======== Information given
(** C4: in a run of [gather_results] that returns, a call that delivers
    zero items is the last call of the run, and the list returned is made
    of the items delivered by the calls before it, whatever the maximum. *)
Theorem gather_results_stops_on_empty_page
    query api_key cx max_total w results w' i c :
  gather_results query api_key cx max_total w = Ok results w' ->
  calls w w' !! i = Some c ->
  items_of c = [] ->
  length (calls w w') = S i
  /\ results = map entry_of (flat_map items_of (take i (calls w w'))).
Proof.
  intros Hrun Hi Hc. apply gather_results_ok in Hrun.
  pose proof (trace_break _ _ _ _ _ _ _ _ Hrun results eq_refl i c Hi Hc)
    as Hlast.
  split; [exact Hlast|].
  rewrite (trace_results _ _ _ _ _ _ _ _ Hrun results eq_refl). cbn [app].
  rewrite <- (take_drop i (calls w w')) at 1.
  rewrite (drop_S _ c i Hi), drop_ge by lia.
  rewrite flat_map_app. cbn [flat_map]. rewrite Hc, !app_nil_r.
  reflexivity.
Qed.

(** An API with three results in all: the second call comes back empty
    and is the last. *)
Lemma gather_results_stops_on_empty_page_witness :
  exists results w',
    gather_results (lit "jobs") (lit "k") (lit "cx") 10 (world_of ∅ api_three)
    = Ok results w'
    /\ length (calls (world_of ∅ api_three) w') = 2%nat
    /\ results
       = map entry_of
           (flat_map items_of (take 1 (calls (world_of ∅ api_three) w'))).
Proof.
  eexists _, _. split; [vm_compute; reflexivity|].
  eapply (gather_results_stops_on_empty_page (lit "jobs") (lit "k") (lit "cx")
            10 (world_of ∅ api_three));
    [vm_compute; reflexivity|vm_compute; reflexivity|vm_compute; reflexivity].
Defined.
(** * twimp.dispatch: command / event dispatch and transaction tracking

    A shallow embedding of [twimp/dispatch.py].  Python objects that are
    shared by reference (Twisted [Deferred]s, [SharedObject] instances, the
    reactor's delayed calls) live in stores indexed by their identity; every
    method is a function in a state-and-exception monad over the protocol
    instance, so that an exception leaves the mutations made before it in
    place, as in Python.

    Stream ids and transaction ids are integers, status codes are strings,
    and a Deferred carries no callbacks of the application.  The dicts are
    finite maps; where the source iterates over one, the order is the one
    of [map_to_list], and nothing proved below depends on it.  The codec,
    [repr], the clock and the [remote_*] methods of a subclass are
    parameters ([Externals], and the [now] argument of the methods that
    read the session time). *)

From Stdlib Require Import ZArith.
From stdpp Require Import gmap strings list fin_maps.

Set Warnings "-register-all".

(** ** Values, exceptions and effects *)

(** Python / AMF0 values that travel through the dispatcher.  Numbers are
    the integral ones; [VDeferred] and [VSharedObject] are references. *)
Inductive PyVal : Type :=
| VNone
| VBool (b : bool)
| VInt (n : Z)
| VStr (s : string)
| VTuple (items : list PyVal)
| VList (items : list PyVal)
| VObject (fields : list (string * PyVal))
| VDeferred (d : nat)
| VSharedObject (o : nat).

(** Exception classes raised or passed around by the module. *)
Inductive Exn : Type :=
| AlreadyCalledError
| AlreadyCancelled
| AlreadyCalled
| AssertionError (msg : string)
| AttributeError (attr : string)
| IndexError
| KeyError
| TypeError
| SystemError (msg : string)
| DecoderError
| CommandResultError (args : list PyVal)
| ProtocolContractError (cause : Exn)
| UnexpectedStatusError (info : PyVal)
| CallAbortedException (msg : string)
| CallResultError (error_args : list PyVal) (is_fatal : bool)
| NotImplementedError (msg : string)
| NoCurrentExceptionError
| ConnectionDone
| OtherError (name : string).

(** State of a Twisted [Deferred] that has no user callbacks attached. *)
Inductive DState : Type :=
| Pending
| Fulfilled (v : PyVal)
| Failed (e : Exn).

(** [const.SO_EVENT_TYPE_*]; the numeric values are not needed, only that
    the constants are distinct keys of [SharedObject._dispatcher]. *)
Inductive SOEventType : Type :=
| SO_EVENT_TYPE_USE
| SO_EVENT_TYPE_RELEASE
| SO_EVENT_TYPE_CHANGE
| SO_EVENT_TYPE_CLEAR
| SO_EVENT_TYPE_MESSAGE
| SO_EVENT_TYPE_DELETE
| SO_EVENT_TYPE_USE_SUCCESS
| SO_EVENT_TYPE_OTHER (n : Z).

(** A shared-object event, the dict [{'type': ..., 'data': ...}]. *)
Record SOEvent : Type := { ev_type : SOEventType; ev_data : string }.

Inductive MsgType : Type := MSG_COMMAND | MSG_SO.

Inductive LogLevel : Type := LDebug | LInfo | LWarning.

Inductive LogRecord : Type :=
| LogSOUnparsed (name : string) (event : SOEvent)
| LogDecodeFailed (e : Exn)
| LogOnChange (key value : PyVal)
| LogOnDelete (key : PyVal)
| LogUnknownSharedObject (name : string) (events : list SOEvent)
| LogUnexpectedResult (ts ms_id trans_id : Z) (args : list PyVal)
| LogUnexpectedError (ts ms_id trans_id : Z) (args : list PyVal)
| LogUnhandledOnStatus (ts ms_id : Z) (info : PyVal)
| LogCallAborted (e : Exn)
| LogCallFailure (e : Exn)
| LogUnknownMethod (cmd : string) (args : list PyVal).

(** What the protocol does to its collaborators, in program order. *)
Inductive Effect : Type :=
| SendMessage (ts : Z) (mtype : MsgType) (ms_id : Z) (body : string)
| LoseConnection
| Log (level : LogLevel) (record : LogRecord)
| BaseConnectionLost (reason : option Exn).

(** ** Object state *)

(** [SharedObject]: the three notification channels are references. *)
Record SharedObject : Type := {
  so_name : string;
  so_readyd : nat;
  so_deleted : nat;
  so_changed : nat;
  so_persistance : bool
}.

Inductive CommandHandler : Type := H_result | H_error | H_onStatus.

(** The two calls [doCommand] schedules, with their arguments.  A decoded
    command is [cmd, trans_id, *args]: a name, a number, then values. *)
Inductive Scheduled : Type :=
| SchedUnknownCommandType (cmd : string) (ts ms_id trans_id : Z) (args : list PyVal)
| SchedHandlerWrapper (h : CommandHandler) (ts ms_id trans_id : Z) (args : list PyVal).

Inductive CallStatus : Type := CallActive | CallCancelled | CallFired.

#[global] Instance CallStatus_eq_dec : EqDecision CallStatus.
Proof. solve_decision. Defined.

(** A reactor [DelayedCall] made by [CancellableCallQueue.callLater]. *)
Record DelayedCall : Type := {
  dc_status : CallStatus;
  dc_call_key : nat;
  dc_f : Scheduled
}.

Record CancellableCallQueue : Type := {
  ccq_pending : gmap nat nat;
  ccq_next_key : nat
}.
================
======== Information given
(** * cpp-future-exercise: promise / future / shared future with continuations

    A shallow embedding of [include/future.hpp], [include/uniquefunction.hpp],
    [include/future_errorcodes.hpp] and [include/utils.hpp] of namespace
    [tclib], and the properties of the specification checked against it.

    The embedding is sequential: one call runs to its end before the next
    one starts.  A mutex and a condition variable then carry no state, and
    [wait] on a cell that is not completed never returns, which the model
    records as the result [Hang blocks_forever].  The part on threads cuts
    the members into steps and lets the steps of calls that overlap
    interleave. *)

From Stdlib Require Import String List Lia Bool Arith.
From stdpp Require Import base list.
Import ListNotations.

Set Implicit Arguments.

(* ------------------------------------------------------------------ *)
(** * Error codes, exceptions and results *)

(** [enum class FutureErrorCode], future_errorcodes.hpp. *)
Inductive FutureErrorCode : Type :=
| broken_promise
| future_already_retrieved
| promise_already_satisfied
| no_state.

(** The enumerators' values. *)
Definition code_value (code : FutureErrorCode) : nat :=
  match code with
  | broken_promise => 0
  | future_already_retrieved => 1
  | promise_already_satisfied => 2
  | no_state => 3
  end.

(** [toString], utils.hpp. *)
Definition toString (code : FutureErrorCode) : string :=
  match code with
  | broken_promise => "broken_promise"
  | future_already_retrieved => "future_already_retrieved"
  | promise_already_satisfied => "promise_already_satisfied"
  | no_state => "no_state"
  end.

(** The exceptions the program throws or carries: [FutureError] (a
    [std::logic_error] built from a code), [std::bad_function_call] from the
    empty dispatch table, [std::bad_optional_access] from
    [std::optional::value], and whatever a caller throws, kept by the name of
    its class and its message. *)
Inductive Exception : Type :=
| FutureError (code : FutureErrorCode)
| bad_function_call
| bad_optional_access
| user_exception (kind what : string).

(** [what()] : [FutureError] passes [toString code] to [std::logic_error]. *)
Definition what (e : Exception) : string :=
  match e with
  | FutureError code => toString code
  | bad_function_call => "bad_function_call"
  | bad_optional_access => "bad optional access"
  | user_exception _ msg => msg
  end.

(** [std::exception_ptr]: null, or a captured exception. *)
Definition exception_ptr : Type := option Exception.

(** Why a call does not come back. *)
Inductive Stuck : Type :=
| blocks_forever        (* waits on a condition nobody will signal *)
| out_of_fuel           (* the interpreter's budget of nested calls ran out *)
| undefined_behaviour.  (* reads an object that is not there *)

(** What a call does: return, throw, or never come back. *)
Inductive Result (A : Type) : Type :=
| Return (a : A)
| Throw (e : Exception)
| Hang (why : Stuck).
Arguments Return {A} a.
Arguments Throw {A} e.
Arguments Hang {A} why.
================
======== Information given
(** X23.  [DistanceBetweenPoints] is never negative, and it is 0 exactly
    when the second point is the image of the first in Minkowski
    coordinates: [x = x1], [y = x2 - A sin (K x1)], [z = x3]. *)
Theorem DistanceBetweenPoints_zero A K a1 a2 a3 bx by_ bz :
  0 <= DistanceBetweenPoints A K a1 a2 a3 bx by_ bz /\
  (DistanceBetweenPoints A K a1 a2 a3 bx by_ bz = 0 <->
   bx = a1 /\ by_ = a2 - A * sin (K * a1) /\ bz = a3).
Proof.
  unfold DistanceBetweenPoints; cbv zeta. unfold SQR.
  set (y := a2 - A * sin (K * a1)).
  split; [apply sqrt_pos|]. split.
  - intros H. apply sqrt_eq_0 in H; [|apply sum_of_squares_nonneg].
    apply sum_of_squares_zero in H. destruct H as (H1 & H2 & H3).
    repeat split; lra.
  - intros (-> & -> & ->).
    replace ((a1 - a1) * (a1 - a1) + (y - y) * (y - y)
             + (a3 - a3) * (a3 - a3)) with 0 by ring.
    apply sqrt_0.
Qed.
================
Aim of the exercise: The word to find is "second". Copy every line of the data that holds it.

Exercise solution:
(** An API with three results in all: the second call comes back empty
    when the second point is the image of the first in Minkowski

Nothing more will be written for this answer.